Everyone had to learn at some point
Be kind to learners and understand they may not know all the rules of engagement yet.
If you notice someone new at an event or whilst you’re networking, take the time to introduce yourself and make them feel welcome. Everyone has been new to something at some stage in their life and it can be a terrifying experience. Being friendly and approaching them is not only a nice thing to do, it could also set up a valuable partnership in the future or open a door you hadn’t previously considered.
Smile and be friendly
Everyone has witnessed that guy in the line up ruining the vibe for everyone else.
If you’re going through a tough time with your professional goals or business, try not to be super negative when networking. No-one wants to connect with people who constantly complain about the economy, their customers or business partners. Instead try to find relevant questions to ask the right people and find solutions to the problems you’re experiencing whilst networking. The odds are more than one of them will have experienced what you going through at some point in their career.

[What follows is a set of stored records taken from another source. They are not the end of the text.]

(** * MGRS Map Creator: validation, batch conversion and KML export

    A shallow embedding of [app.py]: the format validator
    [validate_mgrs_format], the [/convert] handler [convert_mgrs] and the
    [/export_kml] handler [export_kml], followed by the properties of the
    specification that concern them.

    Conventions of the embedding.
    - A Python [str] is a Rocq [string], read as its UTF-8 text.  The string
      methods the program calls ([upper], [strip], [isdigit], the classes
      [\s], [\d], [[C-X]], [[A-Z]] of [re]) are embedded with Python's
      behaviour on ASCII characters; any other byte is left alone by [upper]
      and is neither a blank nor a digit.  Python's own methods also know
      the blanks, digits and letters outside ASCII: a property whose truth
      depends on them is stated for texts of ASCII characters
      ([ascii_text]).
    - A request point is a JSON object whose fields, when present, have the
      types of the data model: strings for [name], [mgrs], [color],
      [category], [iconType], numbers for [lat], [lon].  [None] is an absent
      key, and also a JSON null where the program reads the field with
      [p.get(key)]; a null read with [p.get(key, default)] ([iconType] and
      [color] in the export) is outside the model.
    - The conversion library, Python's [round], the clock and the formatting
      of floating-point numbers are parameters of the handlers. *)

From Stdlib Require Import String Ascii List Bool Arith Lia Floats DecimalString
  Permutation.
Import ListNotations.
Open Scope list_scope.
Open Scope string_scope.
Open Scope nat_scope.

(* ================================================================= *)
(** ** Characters and strings *)

Definition between (lo hi c : ascii) : bool :=
  (nat_of_ascii lo <=? nat_of_ascii c) && (nat_of_ascii c <=? nat_of_ascii hi).

(** [str.isdigit] and the class [\d]. *)
Definition isdigit (c : ascii) : bool := between "0" "9" c.

(** [str.isspace], also the class [\s]: tab, line feed, vertical tab, form
    feed, carriage return, the four separators 28..31 and the space. *)
Definition isspace (c : ascii) : bool :=
  between "009" "013" c || between "028" "032" c.

Definition upper_char (c : ascii) : ascii :=
  if between "a" "z" c then ascii_of_nat (nat_of_ascii c - 32) else c.

(** [s.upper()] *)
Fixpoint upper (s : string) : string :=
  match s with
  | EmptyString => EmptyString
  | String c r => String (upper_char c) (upper r)
  end.

(** [re.sub(r'\s+', '', s)]: every run of blanks is deleted. *)
Fixpoint remove_spaces (s : string) : string :=
  match s with
  | EmptyString => EmptyString
  | String c r => if isspace c then remove_spaces r else String c (remove_spaces r)
  end.

Fixpoint lstrip (s : string) : string :=
  match s with
  | EmptyString => EmptyString
  | String c r => if isspace c then lstrip r else s
  end.

Fixpoint rstrip (s : string) : string :=
  match s with
  | EmptyString => EmptyString
  | String c r =>
      match rstrip r with
      | EmptyString => if isspace c then EmptyString else String c EmptyString
      | r' => String c r'
      end
  end.

(** [s.strip()] *)
Definition strip (s : string) : string := rstrip (lstrip s).

(** [s[n:]] *)
Fixpoint drop (n : nat) (s : string) : string :=
  match n, s with
  | O, _ => s
  | S _, EmptyString => EmptyString
  | S m, String _ r => drop m r
  end.

(** [str(n)] for a natural number. *)
Definition decimal (n : nat) : string := NilEmpty.string_of_uint (Nat.to_uint n).

(** [not s] for a string. *)
Definition is_empty (s : string) : bool :=
  match s with EmptyString => true | _ => false end.

(** [old] replaced by [new] everywhere, [s.replace(old, new)] for a pattern
    [old] of one character. *)
Fixpoint replace (old : ascii) (new : string) (s : string) : string :=
  match s with
  | EmptyString => EmptyString
  | String c r =>
      if Ascii.eqb c old then new ++ replace old new r
      else String c (replace old new r)
  end.

Definition dquote : string := String "034" EmptyString.
Definition newline : ascii := "010"%char.

(* ================================================================= *)
(** ** The regular expression of the validator *)

(** A pattern of the shape the program uses: a sequence of character
    classes, each with a bounded repetition [{lo,hi}], anchored at both
    ends. *)
Record atom := Atom { cls : ascii -> bool; lo : nat; hi : nat }.

(** Number of leading characters of [s] in the class, at most [limit]. *)
Fixpoint run_length (p : ascii -> bool) (limit : nat) (s : string) : nat :=
  match limit, s with
  | S l, String c r => if p c then S (run_length p l r) else 0
  | _, _ => 0
  end.

(** [$] without [re.MULTILINE]: the end of the string, or just before a line
    feed that ends the string. *)
Definition at_end (s : string) : bool :=
  match s with
  | EmptyString => true
  | String c EmptyString => Ascii.eqb c newline
  | _ => false
  end.

(** A greedy repetition gives back one character at a time: the counts
    [n], [n-1], ..., [least] are tried in turn with the continuation [k]. *)
Fixpoint try_counts (k : string -> bool) (s : string) (least n : nat) : bool :=
  if n <? least then false
  else if k (drop n s) then true
  else match n with
       | O => false
       | S m => try_counts k s least m
       end.

Fixpoint match_atoms (atoms : list atom) (s : string) : bool :=
  match atoms with
  | [] => at_end s
  | a :: rest =>
      try_counts (match_atoms rest) s (lo a) (run_length (cls a) (hi a) s)
  end.

(** [r'^\d{1,2}[C-X][A-Z]{2}\d{2,10}$'] *)
Definition pattern : list atom :=
  [ Atom isdigit 1 2; Atom (between "C" "X") 1 1;
    Atom (between "A" "Z") 2 2; Atom isdigit 2 10 ].

(** [re.match(pattern, s)] as a truth value. *)
Definition re_match (s : string) : bool := match_atoms pattern s.

(* ================================================================= *)
(** ** [validate_mgrs_format] *)

Definition msg_required : string := "MGRS code is required".
Definition msg_format : string :=
  "Invalid MGRS format. Expected format: 23KKP4014597230".
Definition msg_even : string :=
  "MGRS coordinates must have even number of digits".
Definition msg_lengths (n : nat) : string :=
  "MGRS coordinates must have 2, 4, 6, 8, or 10 digits. Found "
    ++ decimal n ++ " digits".

(** The loop that looks for the first digit at an index of 3 or more;
    [coord_start] stays 0 when there is none. *)
Fixpoint coord_start_from (i : nat) (s : string) : nat :=
  match s with
  | EmptyString => 0
  | String c r =>
      if (3 <=? i) && isdigit c then i else coord_start_from (S i) r
  end.

Definition coord_start (clean_mgrs : string) : nat :=
  coord_start_from 0 clean_mgrs.

Definition valid_lengths : list nat := [2; 4; 6; 8; 10].

Definition clean (mgrs_code : string) : string :=
  remove_spaces (upper mgrs_code).

Definition validate_mgrs_format (mgrs_code : string) : bool * string :=
  if is_empty mgrs_code then (false, msg_required)
  else
    let clean_mgrs := clean mgrs_code in
    if negb (re_match clean_mgrs) then (false, msg_format)
    else
      let coord_part := drop (coord_start clean_mgrs) clean_mgrs in
      if negb (String.length coord_part mod 2 =? 0) then (false, msg_even)
      else if negb (existsb (Nat.eqb (String.length coord_part)) valid_lengths)
      then (false, msg_lengths (String.length coord_part))
      else (true, clean_mgrs).

(* ================================================================= *)
(** ** Request points, JSON values, exceptions *)

(** A point of a request body.  The two handlers read the same objects: the
    client sends the converted points back for export. *)
Record point := Point {
  name : option string;
  mgrs : option string;
  lat : option float;
  lon : option float;
  color : option string;
  iconType : option string;
  category : option string
}.

(** [v or default] for an optional string: an absent key, null and the empty
    string are all false. *)
Definition or_else (v : option string) (default : string) : string :=
  match v with
  | Some s => if is_empty s then default else s
  | None => default
  end.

If it’s a busy lineup, be respectful, but you’re going to have to get amongst it to catch a wave.
So many people put out a few feelers, a couple of emails, maybe a phone call and then when they don’t get the desired result they dust off their hands declaring they ‘tried’ and promptly give up. No.
Networking, finding new connections and making lasting valuable and enjoyable relationships takes commitment, effort and time. This is more of a long game.
The aim is to create professional relationships that are mutually beneficial. That might mean going out of your way to introduce two people you think would enjoy working together, sending your mentor an article you think they'd like to read or saying thanks to the person that helped you get that job by shouting them dinner. Be genuine and thoughtful and maybe down the track you’ll know the perfect person to help you get that next dream job.
Respect your elders
Those salty sea dogs have put in the hours.
It can be hard to believe that older people have much to teach young professionals as the world we live in continues to move at light-speed. But imagine this. Instead of jumping in head first based on your ‘intuition’, could you ask a few people a little longer in the tooth than you first? Sure intuition is important but often asking someone whose been in the game for a while can help you navigate mistakes and avoid wasting your time or doing anything irreversibly damaging to your career.
This could save you years. For example, when you’re looking for a career or a new job, asking a few people that have been in the role or industry a while the right questions could help you have a better idea of what the job is like, where it leads to and what you can expect. Infinitely better than spending years training and then gaining experience only to find out you don’t enjoy it or it won’t lead to where you want to go.
What other etiquette would you apply to your networking and why?